Kira Thurman
Jun 21, 2022Singing Like Germans
Black Musicians in the Land of Bach, Beethoven, and Brahms
Cornell University Press 2021
Singing Like Germans: Black Musicians in the Land of Bach, Beethoven, and Brahms by Kira Thurman (Cornell University Press, 2021) is a truly interdisciplinary study. Dr. Thurman’s work sits at the intersection of German Studies, History, and Musicology. Beginning in the 1870s with concerts given by the Fisk Jubilee Singers, Singing Like Germans covers a century of Black musicians performing classical music in Germany and Austria. This sprawling book takes on how and why Black musicians came to Central Europe to perform classical music from their homes in North America, Africa, or the Caribbean, and what their reception reveals about German ideas of race, nationhood, and musical culture. She traces how the political tumult of one hundred years of war, Nazism, and the division between East and West Germany contributed to the changing circumstances of Black musicians in the area, but also how ideas of race remained remarkably consistent in all that time. Performers such as Roland Hayes, Marian Anderson, and Grace Bumbry, among many others, found opportunities in Central Europe denied them in other places, but audiences and critics understood their musicianship through racialized stereotypes and local political and cultural conditions. Given Singing Like German’s wide breadth—chronologically and as a work of scholarship—this conversation is in the form a roundtable rather than a traditional interview. Three hosts from the New Books Network have come together to interview Dr. Thurman.
The book won many prizes:
- Named one of NPR's Best Books of 2021
- Winner of the Marfield Prize (National Award for Arts Writing)

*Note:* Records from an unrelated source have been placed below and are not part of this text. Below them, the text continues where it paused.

Definition inventory_ex : string :=
  Join nl ["p10"; "ca"; "f3"; "PTCP"; "n127.0.0.1:50000->1.2.3.4:443"; "p20"; "cb"; "PTCP"; "n[::ffff:127.0.0.1]:50001"; "p30"; "cc";
           "PTCP"; "n127.0.0.1:50001"; "n[::1]:7"; ""].
Definition tokens_ex (pid : Z) : option string := if (pid =? 30)%Z then None else Some (Itoa pid).
Definition conn_at (ip port : string) : Connection := with_meta {|
  Network := "tcp"; Type_ := ""; SourceIP := ip; DestinationIP := ""; SourcePort := port; DestinationPort := ""; Host := "";
  Process := ""; ProcessPath := "" |} no_connection.
Definition call_ex (at_ : Z) (out : option string) : Call := {|
  begun := at_; finished := at_ + 1; output := out; then_ := tokens_ex; now_ := tokens_ex;
  conns := [conn_at "127.0.0.1" "50000"; conn_at "127.0.0.1" "50001"; conn_at "::1" "7"] |}.

(** The second call is within five seconds and uses the inventory of the first;
    the third reads one again and fails. *)
Example owners_cached :
  let named c cs := (λ c, Process (Meta c)) <$> snd (@enrichOwners ascii_only c (@after ascii_only cs)) in
  let c1 := call_ex 1 (Some inventory_ex) in
  named (call_ex 5000000001 None) [c1] = ["a"; "b"; ""] ∧ named (call_ex 5000000002 None) [c1] = [""; ""; ""].
Proof. by vm_compute. Qed.

Lemma connections_are_named_by_their_owner_witness :
  let c := call_ex 5000000001 None in let answer := snd (@enrichOwners ascii_only c (@after ascii_only [call_ex 1 (Some inventory_ex)])) in
  answer = conns c ∨ ∃ ls, answer = @name_by ascii_only tokens_ex tokens_ex ls <$> conns c.
Proof.
  destruct (@connections_are_named_by_their_owner ascii_only [call_ex 1 (Some inventory_ex)] (call_ex 5000000001 None))
    as [[H _]|(c0 & ls & _ & Hc & H)].
  - apply Forall_cons. split; [|apply Forall_singleton].
    + intros ls Hcs. vm_compute in Hcs. injection Hcs as <-. apply Nat.leb_le. vm_compute. reflexivity.
    + intros ls Hcs. vm_compute in Hcs. discriminate Hcs.
  - left. exact H.
  - right. exists ls. rewrite H. destruct Hc as [->|[->%list_elem_of_singleton _]]; reflexivity.
Defined.

End Owners.
(** The label of a manager that is not suspended. *)
Lemma label_kept x : inv x → (if String.eqb (Executor.StateLabel x) "vpn" then "vpn"
    else if String.eqb (Executor.StateLabel x) "proxy" || String.eqb (Executor.StateLabel x) "suspended" then "proxy" else "off") = Executor.StateLabel x.
Proof.
  intros [[_ Haw] _]. unfold Executor.StateLabel, Executor.mgr_state, awake in *. destruct (Executor.x_loaded x); [|done].
  by destruct (Runtime.state _).
Qed.

Lemma reload_spec s s' : reload reg env save s = (None, s') → inv (exec s) →
  tun s' = tun s ∧ apps s' = apps s ∧ inv (exec s') ∧ Executor.autostartMode (exec s') = Executor.autostartMode (exec s) ∧
  Executor.fwRules (exec s') = Executor.fwRules (exec s) ∧
  Executor.StateLabel (exec s') = Executor.StateLabel (exec s) ∧
  (CurrentLinks s ≠ [] → Executor.x_loaded (exec s') = true → ∃ qs, built s' = Some (builder qs s') ∧
     Registry.ParseAll reg (Executor.effectiveLinks (exec s')) = Ok qs ∧ Executor.links (exec s') = Registry.Raw <$> qs) ∧
  (CurrentLinks s ≠ [] → ∃ ps, Registry.ParseAll reg [Join nl (CurrentLinks s)] = Ok ps ∧
     Executor.manual (exec s') = Registry.Raw <$> ps ∧ Executor.subs (exec s') = Executor.subs (exec s)).
Proof.
  unfold reload. destruct (CurrentLinks s) as [|l ls] eqn:Hls.
  { intros [= <-] Hi. by repeat (split; [done|]). }
  rewrite <- Hls in *. clear Hls l ls. unfold LoadLink.
  destruct (Executor.LoadLink reg env save _ (exec s)) as [[e|] x] eqn:Hl; [done|]. unfold on_exec. cbn [exec].
  set (on := clash_on _). destruct (Executor.reenable _ _ _ _) as [[e|] x2] eqn:Hr; [done|]. intros [= <-] Hi.
  destruct (LoadLink_exec _ _ _ _ Hl Hi) as (Hi1 & Hn). destruct (Hn eq_refl) as (ps & Hp & Hm & Hsub & Hf & Ha & Hb).
  destruct (reenable_fresh _ _ _ Hr Hi1) as (Hlab & Hc & Hld); [intros; by apply Hb|].
  pose proof (reenable_pres (env := env) (clash := on) (Executor.StateLabel (exec s)) x Hi1) as Hi2. rewrite Hr in Hi2.
  unfold config in Hc. injection Hc as Hc1 Hc2 Hc3 Hc4 Hc5 _ _. cbn [tun apps exec with_exec built].
  do 2 (split; [done|]). split; [exact Hi2|]. split; [congruence|]. split; [congruence|]. split; [rewrite Hlab; by apply label_kept|].
  split; [|intros _; exists ps; by rewrite Hc2, Hc3].
  intros _ Hlo. rewrite Hld in Hlo. destruct (Hb Hlo) as (_ & qs & Hq & Hk). exists qs. rewrite Hc1.
  assert (Executor.effectiveLinks x2 = Executor.effectiveLinks x) as -> by (unfold Executor.effectiveLinks; by rewrite Hc2, Hc3).
  rewrite Hq. unfold builder. cbn. by rewrite Hc4.
Qed.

- Winner of the Rock and Roll Hall of Fame Ralph J. Gleason Music Book Award
- Winner of the German Studies Association's DAAD Prize for Best Book in History/Social Sciences
- Winner of the Royal Musical Association's Best Monograph Prize
- Winner of the American Historical Association's George Mosse Prize
- Winner of the American Musicological Society's Judy Tsou Critical Race Studies Award
Kristen Turner from New Books in Music is a lecturer in the music and honors departments at North Carolina State University. Her research centers on race and class in American popular entertainment at the turn of the twentieth century. Emily Allen (@emmyru91) is a host with New Books in Music and New Books in Celebration Studies. She holds a Ph.D. in musicology from Florida State University. Her current research focuses on parade musics in Mobile, Alabama’s carnival. Nicole Coleman from New Books in German Studies is Assistant Professor of German at Wayne State University. She tweets @drnicoleman.